Immigration News: May 16, 2022

The National Immigration Forum offers this excellent infographic on ways to combat misinformation about immigrants and immigration. 

The “great replacement theory” espoused by the white nationalist murderer who targeted and killed 10 African Americans in Buffalo is not new. That’s the same theory cited by the racist, anti-immigrant shooter who killed 23 people in an El Paso, Texas Walmart a year ago. 

In brief, the theory claims that the targets of hatred—immigrants, African Americans, Jews, Muslims—are replacing the real (white, Christian) Americans. Tucker Carlson has been spouting this garbage for months on his nightly Fox News show. Republican politicians, like Elise Stefanik, claim they are not racist when they say Democrats are bringing immigrants into the country to outnumber and defeat Republican voters.

Brandon Judd, who is a Border Patrol agent and the president of the National Border Patrol Council union that represents more than 18,000 agents, espoused the same theory in an April Fox News interview. 

[USA Today] “Judd’s claim the Biden administration is actively working to weaken the nation’s southern border to allow in more immigrants and “change the demographics” of the nation is hardly new.

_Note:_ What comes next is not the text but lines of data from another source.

(** * cicd/cli.py: a shallow embedding of the CI/CD orchestrator

    The Python module [cicd/cli.py] is a command sequencer over a file
    system, subprocesses and three libraries (Jinja2, the Kubernetes client
    and ansible-runner).  Its functions are embedded as programs of a
    state-and-exception monad over a file system and a log of the calls made
    to the outside world; the libraries are parameters of the development.

    Conventions of the embedding:
    - a Python [str] is a [string]; its characters are read as the code
      points below 256;
    - a [pathlib.Path] is the list of its parts;
    - a [dict] with string keys is a [gmap string _]. *)

From Stdlib Require Import ZArith Ascii.
From stdpp Require Import base gmap strings list sorting pretty.

Local Open Scope Z_scope.

(** ** Python string methods *)

Module Str.

(** [str.isspace] on one character: the white space of [str.strip]. *)
Definition isspace (c : ascii) : bool :=
  let n := Ascii.N_of_ascii c in
  ((9 <=? n) && (n <=? 13) || (28 <=? n) && (n <=? 32)
   || (n =? 133) || (n =? 160))%N.

(** The line boundaries of [str.splitlines]. *)
Definition islinebreak (c : ascii) : bool :=
  let n := Ascii.N_of_ascii c in
  ((10 <=? n) && (n <=? 13) || (28 <=? n) && (n <=? 30) || (n =? 133))%N.

Fixpoint lstrip (s : string) : string :=
  match s with
  | String c s' => if isspace c then lstrip s' else s
  | EmptyString => EmptyString
  end.

Fixpoint rstrip (s : string) : string :=
  match s with
  | String c s' =>
      match rstrip s' with
      | EmptyString => if isspace c then EmptyString else String c EmptyString
      | r => String c r
      end
  | EmptyString => EmptyString
  end.

(** [s.strip()] *)
Definition strip (s : string) : string := rstrip (lstrip s).

(** [s.startswith(c)] for a one-character prefix. *)
Definition startswith (c : ascii) (s : string) : bool :=
  match s with
  | String d _ => Ascii.eqb d c
  | EmptyString => false
  end.

(** [c in s] for a one-character needle. *)
Fixpoint contains (c : ascii) (s : string) : bool :=
  match s with
  | String d s' => Ascii.eqb d c || contains c s'
  | EmptyString => false
  end.

(** [bool(s)]: a string is truthy when it is not empty. *)
Definition truthy (s : string) : bool :=
  match s with
  | EmptyString => false
  | String _ _ => true
  end.

(** [s.split(c, 1)]: at most one split, at the first [c]. *)
Fixpoint split1 (c : ascii) (s : string) : list string :=
  match s with
  | EmptyString => [EmptyString]
  | String d s' =>
      if Ascii.eqb d c then [EmptyString; s']
      else match split1 c s' with
           | h :: t => String d h :: t
           | [] => []
           end
  end.

(** [s.splitlines()]: [cur] is the line being read, reversed. *)
Fixpoint splitlines_go (cur : string) (s : string) : list string :=
  match s with
  | EmptyString =>
      match cur with
      | EmptyString => []
      | _ => [String.rev cur]
      end
  | String c s' =>
      if Ascii.eqb c "013" then
        match s' with
        | String "010" s'' => String.rev cur :: splitlines_go EmptyString s''
        | _ => String.rev cur :: splitlines_go EmptyString s'
        end
      else if islinebreak c then String.rev cur :: splitlines_go EmptyString s'
      else splitlines_go (String c cur) s'
  end.

Definition splitlines (s : string) : list string :=
  splitlines_go EmptyString s.

(** The newline translation of a file read in text mode (universal
    newlines): [\r\n] and a lone [\r] are read as [\n]. *)
Fixpoint universal_newlines (s : string) : string :=
  match s with
  | EmptyString => EmptyString
  | String c s' =>
      if Ascii.eqb c "013" then
        match s' with
        | String "010" s'' => String "010" (universal_newlines s'')
        | _ => String "010" (universal_newlines s')
        end
      else String c (universal_newlines s')
  end.

(** [s.split(c)] *)
Fixpoint split (c : ascii) (s : string) : list string :=
  match s with
  | EmptyString => [EmptyString]
  | String d s' =>
      if Ascii.eqb d c then EmptyString :: split c s'
      else match split c s' with
           | h :: t => String d h :: t
           | [] => []
           end
  end.

(** [s.rfind(c)], [None] standing for -1. *)
Fixpoint rfind (c : ascii) (s : string) : option nat :=
  match s with
  | EmptyString => None
  | String d s' =>
      match rfind c s' with
      | Some i => Some (S i)
      | None => if Ascii.eqb d c then Some 0%nat else None
      end
  end.

(** The slices [s[i:]] and [s[:i]]. *)
Fixpoint slice_from (i : nat) (s : string) : string :=
  match i, s with
  | S i', String _ s' => slice_from i' s'
  | _, _ => s
  end.

Fixpoint slice_to (i : nat) (s : string) : string :=
  match i, s with
  | S i', String c s' => String c (slice_to i' s')
  | _, _ => EmptyString
  end.

(** [sep.join(l)] *)
Fixpoint join (sep : string) (l : list string) : string :=
  match l with
  | [] => EmptyString
  | [x] => x
  | x :: l' => x +:+ sep +:+ join sep l'
  end.

End Str.

(** ** Paths

    A [pathlib.Path] is the list of its parts; an absolute path starts with
    the part ["/"] (or ["//"]), and the empty list is the path ["."].  The
    flavour is the POSIX one, which is where [which] lives. *)

Abbreviation path := (list string).

Module Path.

(** The root of [Path(s)]: one leading slash, or three and more, give the
    root ["/"]; exactly two are kept as the root ["//"]. *)
Definition root_of (s : string) : path :=
  match s with
  | String "/" (String "/" (String "/" _)) => ["/"%string]
  | String "/" (String "/" _) => ["//"%string]
  | String "/" _ => ["/"%string]
  | _ => []
  end.

(** [Path(s)]: the root, and the parts between slashes but for the empty
    ones and the ["."] ones, which are dropped. *)
Definition of_str (s : string) : path :=
  root_of s ++ filter (λ c, c ≠ EmptyString ∧ c ≠ "."%string) (Str.split "/" s).

(** [p / s] *)
Definition joinpath (p : path) (s : string) : path :=
  if Str.startswith "/" s then of_str s else p ++ of_str s.

(** [str(p)] *)
Definition str (p : path) : string :=
  match p with
  | [] => "."
  | "/"%string :: rest => "/" +:+ Str.join "/" rest
  | "//"%string :: rest => "//" +:+ Str.join "/" rest
  | _ => Str.join "/" p
  end.

(** [p.name]: the last part, and the empty string for a root. *)
Definition name (p : path) : string :=
  match p with
  | ["/"%string] => EmptyString
  | ["//"%string] => EmptyString
  | _ => default EmptyString (last p)
  end.

(** [p.parent]: a root and ["."] are their own parents. *)
Definition parent (p : path) : path :=
  match p with
  | ["/"%string] => p
  | ["//"%string] => p
  | _ => take (length p - 1) p
  end.

(** [p.suffix]: the last dot of the name starts the suffix, unless it is
    the first or the last character of the name. *)
Definition name_suffix (name : string) : string :=
  match Str.rfind "." name with
  | Some i =>
      if bool_decide (0 < i < String.length name - 1)%nat
      then Str.slice_from i name else EmptyString
  | None => EmptyString
  end.

Definition suffix (p : path) : string := name_suffix (name p).

(** [p.stem]: the name without its suffix. *)
Definition name_stem (name : string) : string :=
  match Str.rfind "." name with
  | Some i =>
      if bool_decide (0 < i < String.length name - 1)%nat
      then Str.slice_to i name else name
  | None => name
  end.

Definition stem (p : path) : string := name_stem (name p).

(** The match of one path part against a pattern with the wildcards [*]
    and [?], as [fnmatch] translates it (the program's only pattern has no
    bracket expression, and none is modelled). *)
Fixpoint fnmatch (pat : string) (name : string) : bool :=
  match pat with
  | EmptyString =>
      match name with EmptyString => true | _ => false end
  | String "*" pat' =>
      (fix any (name : string) : bool :=
         fnmatch pat' name
         || match name with
            | EmptyString => false
            | String _ name' => any name'
            end) name
  | String "?" pat' =>
      match name with
      | String _ name' => fnmatch pat' name'
      | EmptyString => false
      end
  | String c pat' =>
      match name with
      | String d name' => Ascii.eqb c d && fnmatch pat' name'
      | EmptyString => false
      end
  end.

End Path.

(** ** Exceptions, the file system and the log of outside calls *)

(** The exceptions the program meets; all of them are subclasses of
    [Exception]. *)
Inductive exn :=
  | FileNotFoundError (p : path)
  | IsADirectoryError (p : path)
  | NotADirectoryError (p : path)
  | FileExistsError (p : path)
  | ValueError (msg : string)
  | CalledProcessError (returncode : Z) (cmd : list string)
  | Exit (code : Z)                       (* typer.Exit *)
  | LibraryError (msg : string).          (* raised inside a library *)

(** [str(e)] of an exception, as the f-strings print it; the program only
    prints errors raised inside a library, and the texts of the built-in
    exceptions are kept short here. *)
Definition exn_str (e : exn) : string :=
  match e with
  | FileNotFoundError p => "No such file or directory: " +:+ Path.str p
  | IsADirectoryError p => "Is a directory: " +:+ Path.str p
  | NotADirectoryError p => "Not a directory: " +:+ Path.str p
  | FileExistsError p => "File exists: " +:+ Path.str p
  | ValueError msg => msg
  | CalledProcessError rc cmd =>
      "Command " +:+ Str.join " " cmd +:+ " returned non-zero exit status "
      +:+ pretty rc
  | Exit code => pretty code
  | LibraryError msg => msg
  end.

(** A node of the file system: a directory lists the names of its entries,
    in the order the operating system yields them; a regular file holds its
    text. *)
Inductive node :=
  | Directory (entries : list string)
  | RegularFile (data : string).

(** The file system maps the paths that are there to their nodes.  A path
    is looked up by the parts it is written with: POSIX leaves what a path
    under the root ["//"] names to the system, and such a path is kept here
    under its own root, apart from ["/"]. *)
Abbreviation filesystem := (gmap path node).

(** A value decoded by [json.loads]. *)
#[warnings="-register-all"] Inductive json :=
  | JNull
  | JBool (b : bool)
  | JInt (n : Z)
  | JFloat (repr : string)
  | JString (s : string)
  | JArray (items : list json)
  | JObject (members : list (string * json)).

(** The [extravars] handed to ansible-runner: a dictionary of strings built
    by the program, or whatever [json.loads] returned. *)
Inductive extravars :=
  | VarsDict (d : gmap string string)
  | VarsJson (j : json).

Inductive colour := RED | GREEN | YELLOW | CYAN.

(** The calls the program makes to the outside world, in the order they are
    made. *)
Inductive event :=
  | Echo (msg : string) (fg : option colour)        (* typer.echo, typer.secho *)
  | Spawn (cmd : list string) (rc : Z)              (* subprocess.call, check_call *)
  | LoadKubeConfig (incluster : bool)               (* config.load_*_config *)
  | CreateFromYaml (yf : path) (failure : option exn) (* utils.create_from_yaml *)
  | AnsibleRun (playbook : string) (ev : extravars) (rc : Z).

Record state := State { fs : filesystem; log : list event }.

(** The collaborators of the program.  What a subprocess, the cluster or a
    playbook answers may depend on all the calls made before. *)
Record world := World {
  ROOT : path;                           (* Path(__file__).resolve().parents[1] *)
  environ : string → option string;      (* os.environ.get *)
  subprocess_exit : list event → list string → Z;
  load_config : list event → bool → option exn;
  create_from_yaml : list event → path → string → option exn;
  jinja_render : string → string → gmap string string → exn + string;
  json_loads : string → exn + json;
  ansible_rc : list event → string → extravars → Z;
}.

(** ** The monad of the embedding: state and exceptions *)

Definition M (A : Type) : Type := state → state * (exn + A).

Definition ret {A} (x : A) : M A := λ st, (st, inr x).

The conspiracy theory that white Americans are being systematically “replaced” by immigrants from majority nonwhite countries has been a trope of American white supremacists and other racist extremists for decades. …

“Pedro Rios, a human rights advocate who works with several border-focused groups, said it is also especially troubling that somebody who speaks for, and is highly influential among, Border Patrol agents, is giving voice to this sort of rhetoric. …

“‘This provides political cover, for the agents on the ground that that Mr. Judd represents, to also espouse these white supremacist ideas and theories that then might drive how they conduct their work, and how they behave when they are detaining migrants,’ Rios said.”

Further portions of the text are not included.